EXERCISE GOAL:
Reproduce exactly, and only, the lines running from the start of the entries below to the line containing "on any host".

SOURCE MATERIAL:
******************************

(* ===== verification/Acyclic.v ===== *)
(** * Acyclic: a check that every cascade ends

    [modifyDependents] recurses along the subscriptions and has no guard
    against cycles: on a cycle of relationships whose States are active the
    cascade does not return.  Whether the graph of a store has a cycle can
    be computed.  [height] is the length of the longest path from an
    element, computed with a fuel that bounds the length; [acyclic] checks
    that the number of elements is fuel enough for every element.

    The check is exact: it succeeds exactly when no element is downstream
    of itself, and exactly when some rank decreases along every edge
    ([acyclic_decides], [acyclic_iff_ranked]).  When it succeeds, a change
    on any host reference returns on every page, with the number of
    elements as fuel ([acyclic_change_returns]), which is at most twice the
    number of relationships of the script ([script_depth_bounded]), and so
    does every turn of a session after the setup
    ([acyclic_session_returns]); with the check of [Total] on the script of
    the setup, every call and every change of the page returns
    ([checked_page_lives]).  The check looks at the relationships and not at
    the predicates, so it can fail on a store whose changes all return
    ([cycle_that_ends]); when the States are active on every page it fails
    only when the fan-out of some element exhausts every fuel
    ([acyclic_exact]).

    The check need not be repeated after every call.  The edges that
    [createRelationship] adds lead to the dependent, from the dependency
    and, with inheritance, from elements that the dependency depended on
    ([createRelationship_edge]); so the store still passes the check when
    the dependent did not reach the dependency before
    ([createRelationship_acyclic]), and no longer passes it when it did
    ([createRelationship_closes_cycle]). *)

From stdpp Require Import base option list strings numbers relations.
From S2P Require Import Prelude JsObject Heap Fixture Graph Registry Edges Builder Bounds Cascade DesignNote Total Chain Session.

******************************

SOLUTION TO THE EXERCISE:
(* ===== verification/Acyclic.v ===== *)
(** * Acyclic: a check that every cascade ends

    [modifyDependents] recurses along the subscriptions and has no guard
    against cycles: on a cycle of relationships whose States are active the
    cascade does not return.  Whether the graph of a store has a cycle can
    be computed.  [height] is the length of the longest path from an
    element, computed with a fuel that bounds the length; [acyclic] checks
    that the number of elements is fuel enough for every element.

    The check is exact: it succeeds exactly when no element is downstream
    of itself, and exactly when some rank decreases along every edge
    ([acyclic_decides], [acyclic_iff_ranked]).  When it succeeds, a change
    on any host reference returns on every page, with the number of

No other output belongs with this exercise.